Released theatrically by Universal-International, The Strange Door was one of the Universal horrors bypassed for VHS in the early eighties when MCA was exploiting their better-known titles from the thirties and forties, not becoming available on home video until 1996 with an MCA Encore Edition laserdisc Karloff double feature with the 1944 Technicolor flop The Climax and a standalone VHS release. The film first came to DVD in 2006 with Universal's The Boris Karloff Collection – pairing the film with the aforementioned The Climax and The Black Castle along with Night Key and Tower of London (followed by a standalone Universal Vault Series DVD-R in 2013). Kino Lorber's 1080p24 MPEG-4 AVC 1.33:1 pillarboxed fullscreen is likely derived from the same HD master.
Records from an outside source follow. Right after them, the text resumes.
(** [IngestReader]: decode, then ingest, with no check of the publisher. *)
Definition IngestReader `{CompanionCodec} (now : Z) (pubHex r : bytes) (w : W)
    : W * (Z * Z) * result sync_error CompanionIndex :=
  match Decode r with
  | Err e => (w, (0, 0), Err (EDecode e))
  | Ok idx =>
    let '(w, n, err) := ingest now pubHex idx w in
    (w, n, match err with None => Ok idx | Some e => Err (EIngest e) end)
  end.
End ingest.

(** ** Sync

    What a sync meets: the pointer, the fetched path and its content ([None]: it
    cannot be opened), the clock, and the publishers forgotten while it resolves
    the pointer, while it fetches and decodes, and while it imports.  When it
    returns early those of the later lists are forgotten after it returned. *)
Record surroundings := {
  pointer : result bytes (array 20); fetched : result bytes bytes; content : bytes → option bytes;
  at_import : Z;
  while_resolving : list (array 32); while_fetching : list (array 32); while_importing : list (array 32)
}.

Section sync.
Context `{Utf8.Unicode, CompanionCodec} {W : Type} `{Ingester W}.

Definition decodeFile (e : surroundings) (path : bytes) : result sync_error CompanionIndex :=
  match content e path with
  | None => Err EOpen
  | Some raw => match Decode raw with Err err => Err (EDecode err) | Ok idx => Ok idx end
  end.

Definition failed (pubHex : bytes) (ih : array 20) (g : Z) (err : sync_error) : SyncResult := {|
  res_Publisher := pubHex; PointerInfoHash := ih; TorrentsImported := 0; ContentImported := 0;
  res_GeneratedAt := g; Deduped := false; res_Err := Some err
|}.
Definition deduped (pubHex : bytes) (ih : array 20) (g : Z) : SyncResult := {|
  res_Publisher := pubHex; PointerInfoHash := ih; TorrentsImported := 0; ContentImported := 0;
  res_GeneratedAt := g; Deduped := true; res_Err := None
|}.

Definition Sync (e : surroundings) (pk : array 32) (s : Subscriber) (w : W)
    : Subscriber * W * SyncResult :=
  let pubHex := Hex.EncodeToString (sl pk) in
  let startEpoch := epoch_of s pk in
  let s := forgets (while_resolving e) s in
  match pointer e with
  | Err text => (forgets (while_importing e) (forgets (while_fetching e) s), w, failed pubHex (zero_arr 20) 0 (EPointer text))
  | Ok ih =>
    if bool_decide (lastIH s !! pk = Some ih)
    then (forgets (while_importing e) (forgets (while_fetching e) s), w, deduped pubHex ih 0)
    else
      let s := forgets (while_fetching e) s in
      match fetched e with
      | Err text => (forgets (while_importing e) s, w, failed pubHex ih 0 (EFetch text))
      | Ok path =>
        match decodeFile e path with
        | Err err => (forgets (while_importing e) s, w, failed pubHex ih 0 err)
        | Ok idx =>
          let g := GeneratedAt idx in
          if negb (bool_decide (Utf8.strings_ToLower (Publisher_ idx) = pubHex))
          then (forgets (while_importing e) s, w, failed pubHex ih g (EMismatch (Publisher_ idx)))
          else
            let rollback := match imported s !! pk with
                            | Some prev => negb (g =? 0) && (g <? prev)
                            | None => false
                            end in
            if rollback then
              ((commitDedup pk startEpoch None ih (forgets (while_importing e) s)).1, w, deduped pubHex ih g)
            else match ingest (at_import e) pubHex idx w with
            | (w, (t, c), err) =>
              let s := forgets (while_importing e) s in
              let res := {|
                res_Publisher := pubHex; PointerInfoHash := ih; TorrentsImported := t;
                ContentImported := c; res_GeneratedAt := g; Deduped := false;
                res_Err := EIngest <$> err |} in
              match err with
              | Some _ => (s, w, res)
              | None => ((commitDedup pk startEpoch (Some g) ih s).1, w, res)
              end
            end
        end
      end
  end.
End sync.

(** ** The worker (worker.go) *)
Record SubscriberWorker := {
  sub : Subscriber; follows : gmap (array 32) bytes; lastSync : gmap (array 32) SyncResult;
  totalRuns : Z
}.
Definition NewSubscriberWorker (s : Subscriber) : SubscriberWorker :=
  {| sub := s; follows := ∅; lastSync := ∅; totalRuns := 0 |}.

Definition Follow (pk : array 32) (label : bytes) (k : SubscriberWorker) : SubscriberWorker :=
  {| sub := sub k; follows := <[pk := label]> (follows k); lastSync := lastSync k; totalRuns := totalRuns k |}.
Definition Unfollow (pk : array 32) (k : SubscriberWorker) : SubscriberWorker := {|
  sub := Forget pk (sub k); follows := delete pk (follows k); lastSync := delete pk (lastSync k);
  totalRuns := totalRuns k
|}.
Definition LastSync (pk : array 32) (k : SubscriberWorker) : option SyncResult := lastSync k !! pk.

(** What the user does during a sync, phase by phase. *)
Inductive op : Type := OFollow (pk : array 32) (label : bytes) | OUnfollow (pk : array 32).
Definition run_op (k : SubscriberWorker) (o : op) : SubscriberWorker :=
  match o with OFollow pk label => Follow pk label k | OUnfollow pk => Unfollow pk k end.
Definition forgotten (os : list op) : list (array 32) :=
  omap (λ o, match o with OUnfollow pk => Some pk | OFollow _ _ => None end) os.

(** One sync of the sweep: the answers and the operations of its three phases. *)
Record visit := {
  answers : surroundings;    (** its lists of forgotten publishers are not used *)
  resolving : list op; fetching : list op; importing : list op
}.
Definition with_forgets (v : visit) : surroundings := {|
  pointer := pointer (answers v); fetched := fetched (answers v); content := content (answers v);
  at_import := at_import (answers v);
  while_resolving := forgotten (resolving v); while_fetching := forgotten (fetching v);
  while_importing := forgotten (importing v)
|}.

Section worker.
Context `{Utf8.Unicode, CompanionCodec} {W : Type} `{Ingester W}.

(** [stopCh] is polled before each publisher: [None] when it is closed. *)
Definition visit_one (pk : array 32) (v : visit) (k : SubscriberWorker) (w : W) : SubscriberWorker * W :=
  let '(s, w, res) := Sync (with_forgets v) pk (sub k) w in
  let k := foldl run_op k (resolving v ++ fetching v ++ importing v) in
  ({| sub := s; follows := follows k;
      lastSync := if bool_decide (is_Some (follows k !! pk)) then <[pk := res]> (lastSync k) else lastSync k;
      totalRuns := totalRuns k |}, w).
Fixpoint sweep (pubs : list (array 32)) (vs : list (option visit)) (k : SubscriberWorker) (w : W)
    : SubscriberWorker * W * bool :=
  match pubs, vs with
  | [], _ => (k, w, true)
  | pk :: pubs, Some v :: vs => let '(k, w) := visit_one pk v k w in sweep pubs vs k w
  | _ :: _, _ => (k, w, false)
  end.
(** [pubs]: the followed publishers, in the order of the map. *)
Definition runOnce (pubs : list (array 32)) (vs : list (option visit)) (k : SubscriberWorker) (w : W)
    : SubscriberWorker * W :=
  match sweep pubs vs k w with
  | (k, w, false) => (k, w)
  | (k, w, true) =>
    ({| sub := sub k; follows := follows k; lastSync := lastSync k; totalRuns := totalRuns k + 1 |}, w)
  end.
End worker.

(** ** Forgetting *)
Lemma forgets_app a b s : forgets (a ++ b) s = forgets b (forgets a s).
Proof. apply foldl_app. Qed.

Lemma forgets_imported pks s pk :
  imported (forgets pks s) !! pk = if bool_decide (pk ∈ pks) then None else imported s !! pk.
Proof.
  revert s. induction pks as [|x pks IH]; intros s; [done |]. cbn [forgets foldl].
  change (foldl (λ s pk, Forget pk s) (Forget x s) pks) with (forgets pks (Forget x s)).
  rewrite IH. simpl. case_bool_decide as E1; case_bool_decide as E2; try done.
  - exfalso. apply E2, elem_of_cons. by right.
  - apply elem_of_cons in E2 as [->|]; [apply lookup_delete_eq | done].
  - rewrite lookup_delete_ne; [done |]. intros ->. apply E2, elem_of_cons. by left.
Qed.
Lemma forgets_lastIH pks s pk :
  lastIH (forgets pks s) !! pk = if bool_decide (pk ∈ pks) then None else lastIH s !! pk.
Proof.
  revert s. induction pks as [|x pks IH]; intros s; [done |]. cbn [forgets foldl].
  change (foldl (λ s pk, Forget pk s) (Forget x s) pks) with (forgets pks (Forget x s)).
  rewrite IH. simpl. case_bool_decide as E1; case_bool_decide as E2; try done.
  - exfalso. apply E2, elem_of_cons. by right.
  - apply elem_of_cons in E2 as [->|]; [apply lookup_delete_eq | done].
  - rewrite lookup_delete_ne; [done |]. intros ->. apply E2, elem_of_cons. by left.
Qed.

(** The epoch counts the forgets, modulo 2^64. *)
Definition count (pk : array 32) (pks : list (array 32)) : Z := len (List.filter (λ x, bool_decide (x = pk)) pks).
Lemma forgets_epoch pks s pk :
  is_u64 (epoch_of s pk) → epoch_of (forgets pks s) pk = u64 (epoch_of s pk + count pk pks).
Proof.
  revert s. induction pks as [|x pks IH]; intros s Hs.
  { unfold count. simpl. by rewrite len_nil, Z.add_0_r, u64_small. }
  cbn [forgets foldl]. change (foldl (λ s pk, Forget pk s) (Forget x s) pks) with (forgets pks (Forget x s)).
  assert (He : epoch_of (Forget x s) pk = if bool_decide (x = pk) then u64 (epoch_of s pk + 1) else epoch_of s pk).
  { unfold epoch_of at 1, Forget. simpl. case_bool_decide as E; [by subst; rewrite lookup_insert_eq |].
    by rewrite lookup_insert_ne. }
  unfold count. cbn [List.filter]. rewrite IH by (rewrite He; destruct (bool_decide _); [apply u64_range | done]).
  rewrite He. case_bool_decide; [|done]. unfold u64 at 2. rewrite len_cons. unfold u64, count.
  rewrite Zplus_mod_idemp_l. f_equal. lia.
Qed.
The blacks are not as deep as they should be and the highlights may lose a bit at their whitest while a newer 4K or 2K scan might've made more of the variegations of grey in-between, but this is to be expected of Universal's monochrome catalogue titles, not quite as good as their remasters of the classic horror titles but not as problematic as some of their older HD masters of color titles.

Audio

The sole audio option is a DTS-HD Master Audio 2.0 mono track which boasts clear dialogue, effects, and music - although the stock tracks are undistinguished - and is clean of any overly distracting hiss, crackling, or pops. Optional English SDH subtitles are included.

Extras

Besides trailers for other Kino Lorber titles - the Laughton starrers Witness for the Prosecution and The Paradine Case, the Karloff starrers Black Sabbath and The Crimson Cult, and Pevney's Female on the Beach, the only extra is an audio commentary by film historians Tom Weaver, David Schecter, and Dr. Robert J. Kiss with typical exhaustive research by Weaver. He notes that the film was the studio's return to horror and provides some intriguing speculation on just how the Stevenson source story which amounted to a "medieval shotgun wedding" was turned into a genre film by noting that the studio had earlier announced a remake of Karloff/Lugosi 1935 film The Raven and drawing parallels between that film and The Strange Door which might have started out as said remake (also noting the presence of characters named Talon and Corbeau). He also suggests that it may have been Laughton himself who emphasized his libertine character's gay affectations while his interviews and research address other rumors about Laughton dating back from his previous Karloff collaboration in The Old Dark House (Laughton's American debut through Universal when his intended debut on through Paramount's Devil and the Deep was delayed). He also draws from interviews with Forrest and Stapley who thought little of the film – with Weaver also noting that comparisons of Stapley in action here to Douglas Fairbanks Jr. led producer Ted Richmond (Nightfall) to announce the intention to dust off some old Fairbanks films for remake with Stapley that never came to fruition (Stapley would change his name to Richard Wyler and work in Europe before losing interest in acting). Schecter comes momentarily to comment on the sources of the film's score through various Universal stock music cues including Hans J. Salter's memorable theme from The Wolf Man.

Overall

The Strange Door is frustrating in that it has some interesting ideas but is nevertheless Universal-International filler as the company attempted to recapture the genre from its poverty row competitors.